# ORA 17410 Keine weiteren Daten aus Socket zu lesen



## Foermchen82 (9. Jun 2011)

Hallo zusammen,

in unserem System hatte ich heute die Fehlermeldung: 'java.sql.SQLException: Keine weiteren Daten aus Socket zu lesen'

an der Soft- und Hardware hat sich zu gestern nichts geändert. Außerdem hat nach einem Neustart aller System wieder alle Prima funktioniert.

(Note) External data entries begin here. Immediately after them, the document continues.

Record CreateChannelRequest := {
  rq_channel_id : string;
  rq_name : string;
  rq_channel_type : ChannelType;
  rq_topic : option string;
  rq_vrp_topic_binding : option string;
  rq_required_capabilities_json : option string;
  rq_agent_min_alignment : option AlignmentStatus.t;
  rq_retention_days : option Z;
  rq_federation_scope : FederationScope;
}.
Record JoinVoiceResponse := { jv_token : string; jv_url : string; jv_ice_servers : list IceServer }.

Definition channel_err_to_status (e : Channels.ChannelError) : http_error :=
  match e with NotFound _ => 404 | Database _ => 500 end.

(** Any failure answers 500. *)
Definition fail_500 {E A} (r : result E A) : result http_error A := map_err (λ _, 500) r.

Section api.
Context `{HX : HexCrate, SH : Sha256, PO : Poseidon, AK : !Ark, CK : Clock, LK : LiveKit, PH : ProofHeader}.
Context `{ST : Serde ChannelType, SF : Serde FederationScope, SA : Serde AlignmentStatus.t, SP : Serde ServerPolicy}.
Context `{SL : Serde (list string)}.
(** What AppState holds: whether proofs are enforced, the verifier with the
    membership key, the tree, the voice configuration, the server's id. *)
Context (enforce_zk_proofs : bool) (json_proof : string → option SnarkJsProof).
Context (groth16 : VerifyingKey → list Fr → Proof → option bool) (membership_vkey : VerifyingKey).
Context (merkle_tree : MerkleTree) (voice : LiveKitConfig) (s : Z).

Definition verify_zk_membership_header (header : option (list byte)) (expected_commitment_hex : option string) :
    result http_error unit :=
  if negb enforce_zk_proofs then Ok ()
  else
    header_val ← ok_or header 403;
    header_str ← ok_or (header_to_str header_val) 403;
    decoded ← ok_or (b64_std_decode header_str) 403;
    payload ← ok_or (json_payload decoded) 403;
    _ ← reject_if (match expected_commitment_hex with
                   | Some expected => bool_decide (zp_commitment_hex payload ≠ expected)
                   | None => false end) 403;
    proof ← map_err (λ _, 403) (parse_proof json_proof (zp_proof payload));
    root_fr ← map_err (λ _, 403) (parse_fr_from_hex (zp_root_hex payload));
    commitment_fr ← map_err (λ _, 403) (parse_fr_from_hex (zp_commitment_hex payload));
    valid ← map_err (λ _, 403) (verify_proof groth16 membership_vkey proof [root_fr; commitment_fr]);
    _ ← reject_if (negb valid) 403;
    match root_hex merkle_tree with
    | Ok current_root => reject_if (bool_decide (current_root ≠ zp_root_hex payload)) 403
    | _ => Panic
    end.

Abbreviation Api := (M ApiState http_error).

Definition from (env : Env) (k : nat) : faults := λ j, fault env (k + j)%nat.

Definition lookup_commitment (env : Env) (k : nat) (p : string) (d : FedDb) : result http_error (option string) :=
  found ← fail_500 (find_commitment_for_pseudonym (from env k) d p);
  Ok (match found with Some (commitment, _) => Some commitment | None => None end).

(** Statements 0 to 2. *)
Definition check_proof (env : Env) (p : string) (header : option (list byte)) : Api unit :=
  d ← gets ap_db;
  commitment ← lift (lookup_commitment env 0 p d);
  lift (verify_zk_membership_header header commitment).

Definition membership (env : Env) (k : nat) (c p : string) : Api bool :=
  d ← gets ap_channels;
  lift (fail_500 (Channels.is_member (from env k) s c p d)).
Definition require_member (env : Env) (k : nat) (c p : string) : Api unit :=
  member ← membership env k c p;
  lift (reject_if (negb member) 403).
Definition fetch_channel (env : Env) (k : nat) (c : string) : Api Channel :=
  d ← gets ap_channels;
  lift (map_err channel_err_to_status (get_channel (from env k) c d)).

Definition is_voice (t : ChannelType) : bool := bool_decide (t = Voice) || bool_decide (t = Hybrid).

(** ** Channels *)

Definition check_request (r : CreateChannelRequest) : result http_error unit :=
  let len := String.length in
  _ ← reject_if (bool_decide (MAX_CHANNEL_ID_LEN < len (rq_channel_id r))%nat || bool_decide (rq_channel_id r = "")) 400;
  _ ← reject_if (bool_decide (MAX_CHANNEL_NAME_LEN < len (rq_name r))%nat || bool_decide (rq_name r = "")) 400;
  reject_if (match rq_topic r with Some t => bool_decide (MAX_TOPIC_LEN < len t)%nat | None => false end) 400.

Definition create_error (e : Channels.ChannelError) : http_error :=
  match e with Database e => if is_constraint_violation e then 409 else 500 | NotFound _ => 500 end.

Definition create_channel_handler (env : Env) (identity : PlatformIdentity) (r : CreateChannelRequest) : Api unit :=
  lift (reject_if (negb (can_moderate (pi_caps identity))) 403);;
  lift (check_request r);;
  catch_map create_error (on_channels (create_channel (from env 0) (sql_now (now env))
    {| cc_server_id := s; cc_channel_id := rq_channel_id r; cc_name := rq_name r;
       cc_channel_type := rq_channel_type r; cc_topic := rq_topic r;
       cc_vrp_topic_binding := rq_vrp_topic_binding r;
       cc_required_capabilities_json := rq_required_capabilities_json r;
       cc_agent_min_alignment := rq_agent_min_alignment r; cc_retention_days := rq_retention_days r;
       cc_federation_scope := rq_federation_scope r |}));;
  if is_voice (rq_channel_type r) && is_enabled voice then call_voice (CreateRoom (rq_channel_id r)) else mret ().

Definition list_channels_handler (env : Env) (st : ApiState) : result http_error (list Channel) :=
  map_err channel_err_to_status (list_channels (from env 0) s (ap_channels st)).

Definition get_channel_handler (env : Env) (identity : PlatformIdentity) (c : string) : Api Channel :=
  (if can_moderate (pi_caps identity) then mret () else require_member env 0 c (pi_pseudonym_id identity));;
  fetch_channel env 1 c.

Definition delete_channel_handler (env : Env) (identity : PlatformIdentity) (c : string) : Api unit :=
  lift (reject_if (negb (can_moderate (pi_caps identity))) 403);;
  catch_map channel_err_to_status (on_channels (delete_channel (from env 0) c)).

Definition get_channel_history_handler (env : Env) (identity : PlatformIdentity) (header : option (list byte))
    (c : string) (before : option string) (limit : option Z) : Api (list Message) :=
  check_proof env (pi_pseudonym_id identity) header;;
  require_member env 3 c (pi_pseudonym_id identity);;
  d ← gets ap_channels;
  lift (fail_500 (list_messages (from env 4) s c before (Z.min 200 <$> limit) d)).

(** The path's channel is checked, the history is the message's. *)
Definition get_message_edits_handler (env : Env) (identity : PlatformIdentity) (c message_id : string) :
    Api (list MessageEdit) :=
  require_member env 0 c (pi_pseudonym_id identity);;
  d ← gets ap_channels;
  lift (fail_500 (get_edit_history (from env 1) message_id d)).

(** ** Joining *)

Definition has_capability (caps : Capabilities) (name : string) : bool :=
  if decide (name = "can_voice") then can_voice caps
  else if decide (name = "can_moderate") then can_moderate caps
  else if decide (name = "can_invite") then can_invite caps
  else if decide (name = "can_federate") then can_federate caps
  else if decide (name = "can_bridge") then can_bridge caps
  else false.

Fixpoint check_capabilities (caps : Capabilities) (required : list string) : result http_error unit :=
  match required with
  | [] => Ok ()
  | req :: required => _ ← reject_if (negb (has_capability caps req)) 403; check_capabilities caps required
  end.

Definition required_capabilities (channel : Channel) : result http_error (list string) :=
  match c_required_capabilities_json channel with
  | Some json => ok_or (from_json json) 500
  | None => Ok []
  end.

(** A JSON string, or the text of one. *)
Definition double_quote : ascii := "034"%char.
Definition parse_alignment (text : string) : option AlignmentStatus.t :=
  match from_json text with
  | Some status => Some status
  | None => from_json (String double_quote (text +:+ String double_quote ""))
  end.

Definition check_alignment (channel : Channel) (status : AlignmentStatus.t) : result http_error unit :=
  _ ← reject_if (bool_decide (status = AlignmentStatus.Conflict)) 403;
  _ ← reject_if (bool_decide (status = AlignmentStatus.Partial) &&
                 bool_decide (c_channel_type channel ≠ Types.Text)) 403;
  reject_if (match c_agent_min_alignment channel with
             | Some AlignmentStatus.Partial => bool_decide (status = AlignmentStatus.Conflict)
             | Some AlignmentStatus.Aligned => bool_decide (status ≠ AlignmentStatus.Aligned)
             | _ => false
             end) 403.

(** Statement [k]: any registration of the agent, active or not. *)
Definition check_agent (env : Env) (k : nat) (p : string) (channel : Channel) : Api unit :=
  d ← gets ap_db;
  rows ← lift (fail_500 (read (fault env) k (t_select (is_agent s p) (rtx_agents (fed_rtx d)))));
  a ← lift (ok_or (head rows) 403);
  status ← lift (ok_or (parse_alignment (ar_alignment_status a)) 500);
  lift (check_alignment channel status).

(** A client that is there already stays, whatever room it is in. *)
Definition connect_agent (c p : string) : Api unit :=
  catch_map (λ _, 500) (on_voice (obtain_client voice c p));; mret ().

Definition add_to_channel (env : Env) (identity : PlatformIdentity) (c : string) : Api unit :=
  catch_map (λ _, 500) (on_channels (add_member (from env 5) (sql_now (now env)) s c (pi_pseudonym_id identity)));;
  if decide (pi_participant_type identity = AiAgent) then
    catch_map (λ _, 500) (on_edges (create_edge (from env 7) (sql_now (now env)) s (pi_pseudonym_id identity) c
      AgentServing f64_one));;
    mret ()
  else mret ().

Definition join_channel_handler (env : Env) (identity : PlatformIdentity) (header : option (list byte)) (c : string) :
    Api unit :=
  check_proof env (pi_pseudonym_id identity) header;;
  channel ← fetch_channel env 3 c;
  required ← lift (required_capabilities channel);
  lift (check_capabilities (pi_caps identity) required);;
  (if decide (pi_participant_type identity = AiAgent)
   then check_agent env 4 (pi_pseudonym_id identity) channel else mret ());;
  add_to_channel env identity c;;
  if bool_decide (pi_participant_type identity = AiAgent) && is_voice (c_channel_type channel)
  then connect_agent c (pi_pseudonym_id identity) else mret ().

(** ** Leaving *)

Definition leave_channel_handler (env : Env) (identity : PlatformIdentity) (c : string) : Api unit :=
  channel ← fetch_channel env 0 c;
  catch_map (λ _, 500) (on_channels (remove_member (from env 1) s c (pi_pseudonym_id identity)));;
  (if decide (pi_participant_type identity = AiAgent) then
     catch_map (λ _, 500) (on_edges (delete_edge (from env 2) s (pi_pseudonym_id identity) c AgentServing));;
     mret ()
   else mret ());;
  call_manager (unsubscribe c (pi_pseudonym_id identity));;
  if is_voice (c_channel_type channel) && is_enabled voice
  then call_voice (RemoveParticipant c (pi_pseudonym_id identity)) else mret ().

(** ** Voice *)

Definition join_voice_channel_handler (env : Env) (identity : PlatformIdentity) (header : option (list byte))
    (c : string) : Api JoinVoiceResponse :=
  check_proof env (pi_pseudonym_id identity) header;;
  lift (reject_if (negb (is_enabled voice) || bool_decide (get_public_url voice = "")) 503);;
  require_member env 3 c (pi_pseudonym_id identity);;
  channel ← fetch_channel env 4 c;
  lift (reject_if (negb (is_voice (c_channel_type channel))) 400);;
  token ← lift (ok_or (generate_join_token voice c (pi_pseudonym_id identity) (pi_pseudonym_id identity)) 500);
  mret {| jv_token := token; jv_url := get_public_url voice; jv_ice_servers := lk_ice_servers voice |}.

Definition leave_voice_channel_handler (env : Env) (identity : PlatformIdentity) (c : string) : Api unit :=
  require_member env 0 c (pi_pseudonym_id identity);;
  channel ← fetch_channel env 1 c;
  lift (reject_if (negb (is_voice (c_channel_type channel))) 400);;
  if is_enabled voice then call_voice (RemoveParticipant c (pi_pseudonym_id identity)) else mret ().

(** The count, and whether it is positive. *)
Definition voice_status_handler (env : Env) (identity : PlatformIdentity) (c : string) : Api (Z * bool) :=
  require_member env 0 c (pi_pseudonym_id identity);;
  let count := participant_count c in
  mret (count, 0 <? count).
End api.

(** * Theorems *)

Section theorems.
Context `{HX : HexCrate, SH : Sha256, PO : Poseidon, AK : !Ark, CK : Clock, LK : LiveKit, PH : ProofHeader}.
Context `{ST : Serde ChannelType, SF : Serde FederationScope, SA : Serde AlignmentStatus.t, SP : Serde ServerPolicy}.
Context `{SL : Serde (list string)}.
Context (enforce_zk_proofs : bool) (json_proof : string → option SnarkJsProof).
Context (groth16 : VerifyingKey → list Fr → Proof → option bool) (membership_vkey : VerifyingKey).
Context (merkle_tree : MerkleTree) (voice : LiveKitConfig) (s : Z).

Abbreviation verify := (verify_zk_membership_header enforce_zk_proofs json_proof groth16 membership_vkey merkle_tree).
Abbreviation join := (join_channel_handler enforce_zk_proofs json_proof groth16 membership_vkey merkle_tree voice s).

(** ** The membership proof *)

(** A header that proves membership, for the commitment if one is expected. *)
Definition proves_membership (header : option (list byte)) (expected : option string) : Prop :=
  ∃ hv text bytes payload proof root_fr commitment_fr,
    header = Some hv ∧ header_to_str hv = Some text ∧ b64_std_decode text = Some bytes ∧
    json_payload bytes = Some payload ∧ (∀ e, expected = Some e → zp_commitment_hex payload = e) ∧
    parse_proof json_proof (zp_proof payload) = Ok proof ∧
    parse_fr_from_hex (zp_root_hex payload) = Ok root_fr ∧
    parse_fr_from_hex (zp_commitment_hex payload) = Ok commitment_fr ∧
    verify_proof groth16 membership_vkey proof [root_fr; commitment_fr] = Ok true ∧
    root_hex merkle_tree = Ok (zp_root_hex payload).

Lemma verify_header_sound header expected root :
  root_hex merkle_tree = Ok root → enforce_zk_proofs = true → verify header expected = Ok () →
  proves_membership header expected.
Proof.
  intros Hroot He. unfold verify_zk_membership_header. rewrite He. cbn [negb]. intros H.
  destruct header as [hv|]; cbn in H; [|done]. destruct (header_to_str hv) as [text|] eqn:E1; cbn in H; [|done].
  destruct (b64_std_decode text) as [bytes|] eqn:E2; cbn in H; [|done].
  destruct (json_payload bytes) as [payload|] eqn:E3; cbn in H; [|done].
  destruct (match expected with Some _ => _ | None => _ end) eqn:E4; cbn in H; [done|].
  destruct (parse_proof json_proof (zp_proof payload)) as [proof| |] eqn:E5; cbn in H; [|done..].
  destruct (parse_fr_from_hex (zp_root_hex payload)) as [root_fr| |] eqn:E6; cbn in H; [|done..].
  destruct (parse_fr_from_hex (zp_commitment_hex payload)) as [commitment_fr| |] eqn:E7; cbn in H; [|done..].
  destruct (verify_proof groth16 membership_vkey proof [root_fr; commitment_fr]) as [[]| |] eqn:E8; cbn in H; [|done..].
  rewrite Hroot in H. apply reject_if_ok, bool_decide_eq_false, dec_stable in H. subst root.
  exists hv, text, bytes, payload, proof, root_fr, commitment_fr. do 4 (split; [done|]).
  split; [|done]. intros e ->. by apply bool_decide_eq_false, dec_stable in E4.
Qed.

Was kann die Ursache des Fehler sein?

Danke im voraus!


----------



## hexx (9. Jun 2011)

Löst der gigantische Sonnensturm ein Chaos bei uns aus? - Bild.de SCNR ;-)

Oder ernsthafter z.B.: java.sql.SQLException: No more data to read from socket (1st Response) - Toolbox for IT Groups

Um sowas genau zu diagnostizieren, muss man aber schon Einblick in das System, Code, Logs, usw. haben.


----------



## Foermchen82 (9. Jun 2011)

Komischerweise ist dein Link mal das konkreteste was ich bisher gefunden habe! Meisten drehte es sich um Fehler in Treibern und SQL-Statements. Das kann ich aber ausschließten.

Aber gut, dann muss es erstmal bei dem Neustart bleiben, da es das erste mal aufgetreten ist

Danke


----------